Although her five kids were covered under Medicaid, Walker was ineligible for the state program and had no health insurance.
Walker fell into the uncertain terrain of the health care coverage gap — she earned too much from her part-time job at a local Walmart to qualify for Medicaid, but too little to qualify for tax credits for private insurance under the Affordable Care Act, better known as Obamacare.
Under Obamacare, Medicaid — the joint state-federal program that provides health care to low-income individuals — was intended to fill that gap by expanding to cover individuals who earn up to about 138 percent of the federal poverty level, or about $34,638 a year for a family of four. A recent ruling from a federal judge in Texas invalidated Obamacare, throwing the whole program into question; for now, the sweeping law remains in effect.
First, individual states had to agree to expand their Medicaid program, and the federal government offered to pay for 100 percent of states’ Medicaid expansion from 2014 to 2016 — aid that decreased to 90 percent by 2020.

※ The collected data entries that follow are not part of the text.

(** *** anonymousFeedBuilder *)

Lemma anonymousFeedBuilder_wheres ctx f builder alias :
  wheres (anonymousFeedBuilder ctx (Some f) builder alias)
  = wheres builder ++ sourceConds f alias ++ tagConds f alias.
Proof.
  unfold anonymousFeedBuilder, sourceConds, tagConds.
  cbn [mbind option_bind].
  destruct (Str.nonEmpty (includeSources f)), (Str.nonEmpty (excludeSources f)),
    (Str.nonEmpty (includeTags f)), (Str.nonEmpty (blockedTags f));
    cbn; rewrite <- ?app_assoc, ?app_nil_r; reflexivity.
Qed.

(** C6, as amended: [anonymousFeedBuilder] breaks the tie between
    include and exclude for sources only (include if present, else
    exclude if present, else no filter). The tag filters are
    independent: the include-tag fragment is added whenever
    [includeTags] is not empty and the blocked-tag fragment whenever
    [blockedTags] is not empty, each with its own parameter. *)
Theorem anonymousFeedBuilder_filters
    (ctx : Context) (f : AnonymousFeedFilters) (builder : SelectQueryBuilder)
    (alias : string) :
  let b := anonymousFeedBuilder ctx (Some f) builder alias in
  wheres b = wheres builder ++ sourceConds f alias ++ tagConds f alias
  /\ parameters b !! "sources"
     = (if Str.nonEmpty (includeSources f) then Some (PList (Str.arr (includeSources f)))
        else if Str.nonEmpty (excludeSources f) then Some (PList (Str.arr (excludeSources f)))
        else parameters builder !! "sources")
  /\ parameters b !! "tags"
     = (if Str.nonEmpty (includeTags f) then Some (PList (Str.arr (includeTags f)))
        else parameters builder !! "tags")
  /\ parameters b !! "blockedTags"
     = (if Str.nonEmpty (blockedTags f) then Some (PList (Str.arr (blockedTags f)))
        else parameters builder !! "blockedTags").
Proof.
  intros b. subst b. split; [apply anonymousFeedBuilder_wheres|].
  unfold anonymousFeedBuilder. cbn [mbind option_bind].
  destruct (Str.nonEmpty (includeSources f)), (Str.nonEmpty (excludeSources f)),
    (Str.nonEmpty (includeTags f)), (Str.nonEmpty (blockedTags f));
    unfold QB.andWhereFn, whereNotTags, whereTags;
    cbn [QB.andWhere QB.adopt QB.setParameters QB.where_ QB.from QB.select QB.subQuery
         parameters fst snd];
    repeat split; lookup_params.
Qed.

(** ** The personalized feed *)

Lemma join_snoc (sep : string) (l : list string) (y : string) :
  l <> [] -> Str.join sep (l ++ [y]) = Str.join sep l +:+ sep +:+ y.
Proof.
  induction l as [|x l IH]; [congruence|]. intros _.
  destruct l as [|x' l]; [reflexivity|].
  change (Str.join sep ((x :: x' :: l) ++ [y]))
    with (x +:+ sep +:+ Str.join sep ((x' :: l) ++ [y])).
  rewrite IH by discriminate.
  change (Str.join sep (x :: x' :: l)) with (x +:+ sep +:+ Str.join sep (x' :: l)).
  now rewrite !append_assoc.
Qed.

Lemma renderParams_step (l : list (string * string)) (present : bool) (k v : string) :
  l <> [] ->
  (if present then renderParams l +:+ ("&" +:+ k +:+ "=") +:+ v else renderParams l)
  = renderParams (l ++ (if present then [(k, v)] else [])).
Proof.
  intros Hne. destruct present; [|now rewrite app_nil_r].
  unfold renderParams. rewrite fmap_app.
  change ((fun kv : string * string => kv.1 +:+ "=" +:+ kv.2) <$> [(k, v)])
    with [k +:+ "=" +:+ v].
  rewrite join_snoc.
  - now rewrite !append_assoc.
  - destruct l; [congruence | discriminate].
Qed.

Lemma in_keys_listParam (k name : string) (l : option (list string)) :
  In k (fst <$> listParam name l) <-> k = name /\ Str.nonEmpty l = true.
Proof.
  unfold listParam. destruct (Str.nonEmpty l); cbn.
  - split; [intros [<-|[]]; auto | intros [-> _]; auto].
  - split; [intros [] | intros [_ H]; discriminate].
Qed.
(** X23.  A refresh whose token verifies and whose write is served replaces
    the token of the first session record of its subject by the token it sets
    as cookie, creates no record when there is none, and leaves the records
    of every other [_id] as they were. *)
Theorem refresh_rotates_only_its_subject env w req payload :
  verifyRefreshToken (now env) (cookies req !! "refreshToken") = Some payload ->
  fails env UpdateToken = false ->
  let id := _id payload in
  let refreshToken := signRefreshToken (mkPayload id) "60m" (now env) in
  let after := tokens (r_world (refresh env w req)) in
  records_of id after
    = match records_of id (tokens w) with
      | d :: ds => set_token refreshToken d :: ds
      | [] => []
      end
  /\ (forall id', id' <> id -> records_of id' after = records_of id' (tokens w))
  /\ (r_cookies (refresh env w req)
      = [SetCookie "accessToken"
           (signAccessToken (mkPayload id) "30m" (now env)) 86400000 true;
         SetCookie "refreshToken" refreshToken 361440000 true]).
Proof.
  intros Hv Hf id refreshToken after. subst after.
  destruct (refresh_after_update env w req payload Hv Hf) as [-> ->].
  fold id refreshToken. split; [apply records_of_updateOne|].
  split; [|reflexivity].
  intros id' Hne. by apply records_of_updateOne_other.
Qed.

(** X24.  The user lookup of refresh comes after the rotation and outside
    every [try]: when it rejects, the handler rejects although the session
    record already holds the new token and both cookies are set. *)
Theorem refresh_lookup_failure_after_rotation env w req payload :
  verifyRefreshToken (now env) (cookies req !! "refreshToken") = Some payload ->
  fails env UpdateToken = false ->
  fails env FindUser = true ->
  let accessToken := signAccessToken (mkPayload (_id payload)) "30m" (now env) in
  let refreshToken := signRefreshToken (mkPayload (_id payload)) "60m" (now env) in
  refresh env w req =
    mkResult
      (mkWorld (users w) (updateOne (_id payload) refreshToken false (tokens w))
               (nextObjectId w))
      [SetCookie "accessToken" accessToken 86400000 true;
       SetCookie "refreshToken" refreshToken 361440000 true]
      (Rejected (MongoError FindUser)).
Proof. intros Hv Hf1 Hf2. by rewrite refresh_run, Hv, Hf1, Hf2. Qed.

But a number of states, including Texas, fought the Obama administration’s mandate to expand Medicaid, and in 2012 the Supreme Court ruled states were not required to comply with the mandate. That left about 638,000 non-elderly Texans in the Medicaid gap as of 2016 — the most among the states that didn’t expand Medicaid, according to the Kaiser Family Foundation.
“When the Supreme Court decision came down, people who were in that kind of middle-income band, they still had access to the subsidies through the marketplace,” said Rachel Garfield, associate director of the foundation’s Program on Medicaid and the Uninsured. “It was people at the lower end of the spectrum who were left without that coverage option.”
People like Walker.
Even after she got a job as a substitute teacher that paid around $800 per month — and offered health insurance through the school district — she still didn’t earn enough to pay the almost $1,000 a month for coverage. In Texas, substitute teachers don’t receive the same level of state contribution for health insurance as full-time teachers, said Amy Nix, director of human resources for Texarkana Independent School District.
Walker, 51, said Texas’ decision not to expand Medicaid under Obamacare left vulnerable Texans with few options for health care.
“It felt like in Charles Dickens’ Christmas Carol when Scrooge says, ‘Let them die and reduce the surplus population,’ ” Walker said. “That’s how I felt other Texans and my legislators felt about the working poor, ‘If you can’t afford insurance then we don’t care about you.’”
Many states, including Virginia and Louisiana, have since changed course and expanded Medicaid, while in other states — like Idaho, Nebraska and Utah — voters have bypassed their elected leaders to approve Medicaid expansion in recent elections. But Texas leaders haven’t budged on the issue and the state remains one of 14 with a coverage gap.
“Medicaid expansion is wrong for Texas,” Gov. Greg Abbott said during a 2015 press conference in which he called Obamacare a “massive expansion of an already broken and bloated Medicaid program.”